(Collected data entries)
== Segment start ==

(** * Damtomo extractors (yt_dlp/extractor/damtomo.py)

    A shallow embedding of [DamtomoVideoIE._real_extract] and
    [DamtomoRecordIE._real_extract].  A Python [str] is a list of Unicode
    code points ([list Z]); Python literals are written as UTF-8 Rocq
    strings and decoded with [py].  The regular expressions of the source
    are transcribed into matchers that follow the backtracking order of
    Python's [re] engine; [dict] values are stdpp [gmap]s. *)

From stdpp Require Import base list gmap.
From Stdlib Require Import ZArith String Ascii.

Local Open Scope Z_scope.
Local Open Scope list_scope.

(** ** Python strings *)

Abbreviation pystr := (list Z).

Definition byte_of (a : ascii) : Z := Z.of_N (N_of_ascii a).

(** UTF-8 decoding of a Rocq string literal into code points. *)
Fixpoint py (s : string) : pystr :=
  match s with
  | EmptyString => []
  | String a r =>
      let b := byte_of a in
      if b <? 128 then b :: py r
      else if b <? 224 then
        match r with
        | String a1 r1 => ((b - 192) * 64 + (byte_of a1 - 128)) :: py r1
        | EmptyString => []
        end
      else if b <? 240 then
        match r with
        | String a1 (String a2 r2) =>
            (((b - 224) * 64 + (byte_of a1 - 128)) * 64 + (byte_of a2 - 128)) :: py r2
        | _ => []
        end
      else
        match r with
        | String a1 (String a2 (String a3 r3)) =>
            ((((b - 240) * 64 + (byte_of a1 - 128)) * 64 + (byte_of a2 - 128)) * 64
               + (byte_of a3 - 128)) :: py r3
        | _ => []
        end
  end.

Definition QUOTE : Z := 34.   (* the double quote *)
Definition SLASH : Z := 47.   (* '/' *)
Definition LT : Z := 60.      (* '<' *)
Definition SPACE : Z := 32.   (* ' ' *)
Definition NEWLINE : Z := 10. (* '\n' *)

(** [\s] of a [str] pattern and [str.strip()]: Python's [Py_UNICODE_ISSPACE]. *)
Definition is_space (c : Z) : bool :=
  ((9 <=? c) && (c <=? 13)) || ((28 <=? c) && (c <=? 32)) || (c =? 133) || (c =? 160)
  || (c =? 5760) || ((8192 <=? c) && (c <=? 8202)) || (c =? 8232) || (c =? 8233)
  || (c =? 8239) || (c =? 8287) || (c =? 12288).

(** [\d] of a [str] pattern matches the Unicode decimal digits (category Nd);
    [int()] reads each one as its decimal value.  Each block of ten digits is
    listed by its zero (Unicode 13, as in Python 3.9 and 3.10). *)
Definition decimal_zeros : list Z :=
  [0x30; 0x660; 0x6F0; 0x7C0; 0x966; 0x9E6; 0xA66; 0xAE6; 0xB66; 0xBE6; 0xC66;
   0xCE6; 0xD66; 0xDE6; 0xE50; 0xED0; 0xF20; 0x1040; 0x1090; 0x17E0; 0x1810;
   0x1946; 0x19D0; 0x1A80; 0x1A90; 0x1B50; 0x1BB0; 0x1C40; 0x1C50; 0xA620;
   0xA8D0; 0xA900; 0xA9D0; 0xA9F0; 0xAA50; 0xABF0; 0xFF10; 0x104A0; 0x10D30;
   0x11066; 0x110F0; 0x11136; 0x111D0; 0x112F0; 0x11450; 0x114D0; 0x11650;
   0x116C0; 0x11730; 0x118E0; 0x11950; 0x11C50; 0x11D50; 0x11DA0; 0x16A60;
   0x16B50; 0x1D7CE; 0x1D7D8; 0x1D7E2; 0x1D7EC; 0x1D7F6; 0x1E140; 0x1E2F0;
   0x1E950; 0x1FBF0].

Definition digit_value (c : Z) : option Z :=
  match List.find (fun z => (z <=? c) && (c <=? z + 9)) decimal_zeros with
  | Some z => Some (c - z)
  | None => None
  end.

Definition is_digit (c : Z) : bool :=
  match digit_value c with Some _ => true | None => false end.

(** [int(s)] for a string of decimal digits. *)
Definition int_of_digits (s : pystr) : Z :=
  fold_left (fun acc c => acc * 10 + default 0 (digit_value c)) s 0.

Fixpoint is_prefix (p s : pystr) : bool :=
  match p, s with
  | [], _ => true
  | a :: p', b :: s' => (a =? b) && is_prefix p' s'
  | _ :: _, [] => false
  end.

Definition pystr_eqb (a b : pystr) : bool := bool_decide (a = b).

(** [needle in hay] *)
Fixpoint contains (needle hay : pystr) : bool :=
  is_prefix needle hay || match hay with [] => false | _ :: t => contains needle t end.

Fixpoint drop_while (p : Z -> bool) (s : pystr) : pystr :=
  match s with [] => [] | c :: t => if p c then drop_while p t else s end.

Fixpoint span (p : Z -> bool) (s : pystr) : pystr * pystr :=
  match s with
  | [] => ([], [])
  | c :: t => if p c then let '(a, b) := span p t in (c :: a, b) else ([], s)
  end.

(** [s.strip()] *)
Definition py_strip (s : pystr) : pystr :=
  rev (drop_while is_space (rev (drop_while is_space s))).

(** [re.search(pattern, s)]: the match tried at every position from the left;
    [m] is the pattern anchored at the current position. *)
Fixpoint search {A} (m : pystr -> option A) (s : pystr) : option A :=
  match m s with
  | Some a => Some a
  | None => match s with [] => None | _ :: t => search m t end
  end.

(** ** The regular expressions of [_real_extract]

    Each matcher is the pattern anchored at the start of its argument, as
    Python's backtracking engine runs it; a comment explains where a
    backtracking choice cannot change the outcome. *)

(** [re.finditer(r'(?s)<(p|div)\s+class=\x22([^\x22 ]+?)\x22>(.+?)</\1>', webpage)]
    (the double quote of the pattern is written [\x22] here). *)

(** [close] found at the first position of [s]: [(content, rest after close)]. *)
Fixpoint split_at_close (close s : pystr) : option (pystr * pystr) :=
  if is_prefix close s then Some ([], drop (List.length close) s)
  else match s with
       | [] => None
       | c :: t =>
           match split_at_close close t with
           | Some (a, r) => Some (c :: a, r)
           | None => None
           end
       end.

(** One alternative of the group [(p|div)]: [Some (label, content, rest)]. *)
Definition match_tag_alt (g1 s1 : pystr) : option (pystr * pystr * pystr) :=
  if is_prefix g1 s1 then
    (* [\s+] is greedy and [class=] starts with a non-space: only the
       longest run can be followed by it *)
    let '(ws, s3) := span is_space (drop (List.length g1) s1) in
    if bool_decide (ws = []) then None
    else if is_prefix (py "class=" ++ [QUOTE]) s3 then
      (* [([^\x22 ]+?)] is lazy and must be followed by a double quote, which
         it cannot contain: the label is the longest run of allowed chars *)
      let '(label, s6) := span (fun c => negb (c =? QUOTE) && negb (c =? SPACE))
                                (drop 7 s3) in
      if bool_decide (label = []) then None
      else if is_prefix [QUOTE; 62] s6 then
        (* [(.+?)</\1>]: the shortest non-empty content followed by the
           closing tag named by group 1 (DOTALL: any char) *)
        match drop 2 s6 with
        | [] => None
        | c :: t =>
            match split_at_close (py "</" ++ g1 ++ py ">") t with
            | Some (content, rest) => Some (label, c :: content, rest)
            | None => None
            end
        end
      else None
    else None
  else None.

Definition match_tag (s : pystr) : option (pystr * pystr * pystr) :=
  match s with
  | c :: s1 =>
      if c =? LT then
        match match_tag_alt (py "p") s1 with
        | Some r => Some r
        | None => match_tag_alt (py "div") s1
        end
      else None
  | [] => None
  end.

(** The scan goes on after each match; the fuel is the length of the page,
    enough since each step consumes at least one code point. *)
Fixpoint finditer_fuel (fuel : nat) (s : pystr) : list (pystr * pystr) :=
  match fuel with
  | O => []
  | S f =>
      match s with
      | [] => []
      | _ :: t =>
          match match_tag s with
          | Some (label, content, rest) => (label, content) :: finditer_fuel f rest
          | None => finditer_fuel f t
          end
      end
  end.

Definition finditer (s : pystr) : list (pystr * pystr) := finditer_fuel (List.length s) s.

(** [re.sub(r'\s+', ' ', v)]: every maximal run of whitespace becomes one
    space; [in_run] tells whether the previous code point was whitespace. *)
Fixpoint sub_ws_aux (in_run : bool) (v : pystr) : pystr :=
  match v with
  | [] => []
  | c :: t =>
      if is_space c then
        if in_run then sub_ws_aux true t else SPACE :: sub_ws_aux true t
      else c :: sub_ws_aux false t
  end.

Definition sub_ws (v : pystr) : pystr := sub_ws_aux false v.

(** [re.sub(r'\s*さん\s*$', '', s)].  [$] matches at the end and before a
    final newline. *)
Definition at_dollar (r : pystr) : bool :=
  match r with [] => true | [c] => c =? NEWLINE | _ => false end.

(** [\s*$] at the start of [r], over every length of the [\s*] run. *)
Fixpoint ws_star_dollar (r : pystr) : bool :=
  at_dollar r || match r with [] => false | c :: t => is_space c && ws_star_dollar t end.

Definition SAN : pystr := py "さん".

(** [\s*さん\s*$] at the start of [r]. *)
Fixpoint ws_star_san_dollar (r : pystr) : bool :=
  (is_prefix SAN r && ws_star_dollar (drop 2 r))
  || match r with [] => false | c :: t => is_space c && ws_star_san_dollar t end.

(** The first match starts at the first position where the pattern matches;
    its greedy trailing [\s*] then reaches the end of the string (all that
    follows is whitespace), so the match and everything after it is removed
    and the scan stops. *)
Fixpoint sub_san (s : pystr) : pystr :=
  if ws_star_san_dollar s then []
  else match s with [] => [] | c :: t => c :: sub_san t end.

(** [(?m)<div id=\x22public_comment\x22>\s*<p>\s*([^<]*?)\s*</p>]: both
    [\s*] before a [<] take the whole whitespace run; the lazy group then
    stops at the first [<] after its trailing whitespace, which must open
    [</p>]: the group is the text up to that [<] with its surrounding
    whitespace removed. *)
Definition PUBLIC_COMMENT : pystr := py "<div id=" ++ [QUOTE] ++ py "public_comment" ++ [QUOTE] ++ py ">".

Definition match_description (s : pystr) : option pystr :=
  if is_prefix PUBLIC_COMMENT s then
    let s1 := drop_while is_space (drop (List.length PUBLIC_COMMENT) s) in
    if is_prefix (py "<p>") s1 then
      let '(region, s3) := span (fun c => negb (c =? LT)) (drop 3 s1) in
      if is_prefix (py "</p>") s3 then Some (py_strip region) else None
    else None
  else None.

(** [<a href=\x22https://www\.clubdam\.com/app/damtomo/member/info/Profile\.do\?damtomoId=([^\x22]+)\x22]:
    the greedy group is the longest run without a double quote, which must
    be followed by one. *)
Definition PROFILE_HREF : pystr :=
  py "<a href=" ++ [QUOTE] ++ py "https://www.clubdam.com/app/damtomo/member/info/Profile.do?damtomoId=".

Definition match_uploader_id (s : pystr) : option pystr :=
  if is_prefix PROFILE_HREF s then
    let '(g, r) := span (fun c => negb (c =? QUOTE)) (drop (List.length PROFILE_HREF) s) in
    if bool_decide (g = []) then None
    else if is_prefix [QUOTE] r then Some g else None
  else None.

(** [(\d\d\d\d/\d\d/\d\d)] *)
Definition date_shaped (m : pystr) : bool :=
  match m with
  | [y1; y2; y3; y4; s1; m1; m2; s2; d1; d2] =>
      is_digit y1 && is_digit y2 && is_digit y3 && is_digit y4 && (s1 =? SLASH)
      && is_digit m1 && is_digit m2 && (s2 =? SLASH) && is_digit d1 && is_digit d2
  | _ => false
  end.

Definition match_date (s : pystr) : option pystr :=
  if date_shaped (take 10 s) then Some (take 10 s) else None.

(** [(\d+)]: greedy, so the longest run of digits. *)
Definition match_digits (s : pystr) : option pystr :=
  let '(run, _) := span is_digit s in
  if bool_decide (run = []) then None else Some run.

(** ** Exceptions and the extraction monad *)

Inductive exn :=
| ExtractorError (msg : pystr) (expected : bool)
| KeyError (key : pystr)
| AttributeError.

(** An extraction logs the URLs it requests and ends in a value or an
    exception. *)
Definition M (A : Type) : Type := list pystr -> list pystr * (exn + A).

Global Instance M_ret : MRet M := fun A a log => (log, inr a).
Global Instance M_bind : MBind M := fun A B k m log =>
  match m log with
  | (log', inl e) => (log', inl e)
  | (log', inr a) => k a log'
  end.

Definition raise {A} (e : exn) : M A := fun log => (log, inl e).

Definition run {A} (m : M A) : list pystr * (exn + A) := m [].

(** [d[k]] *)
Definition dict_get (d : gmap pystr pystr) (k : pystr) : M pystr :=
  match d !! k with Some v => mret v | None => raise (KeyError k) end.

(** Modelled from the spec: [try_get(src, getter, compat_str)] of
    yt_dlp/utils.py (not under src/): the getter's [AttributeError],
    [KeyError], [TypeError] and [IndexError] give [None], its string value is
    returned. *)
Definition try_get {A} (r : exn + A) : M (option A) :=
  match r with
  | inr v => mret (Some v)
  | inl (KeyError _) | inl AttributeError => mret None
  | inl e => raise e
  end.

(** [fmt % data_dict] for a format made of literal text and [%(key)s]
    conversions, read from the left. *)
Inductive fmt_piece := Lit (s : pystr) | Key (k : pystr).

Fixpoint percent_format (fmt : list fmt_piece) (d : gmap pystr pystr) : M pystr :=
  match fmt with
  | [] => mret []
  | Lit s :: f => r ← percent_format f d; mret (s ++ r)
  | Key k :: f => v ← dict_get d k; r ← percent_format f d; mret (v ++ r)
  end.

Definition TITLE_FMT : list fmt_piece :=
  [Key (py "song_title"); Lit (py "-"); Key (py "song_artist"); Lit (py "-"); Key (py "user_name")].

== Segment end ==

The task
Write out every line of the entries that holds the word "rest".

Exercise response
(** [close] found at the first position of [s]: [(content, rest after close)]. *)
(** One alternative of the group [(p|div)]: [Some (label, content, rest)]. *)
            | Some (content, rest) => Some (label, c :: content, rest)
          | Some (label, content, rest) => (label, content) :: finditer_fuel f rest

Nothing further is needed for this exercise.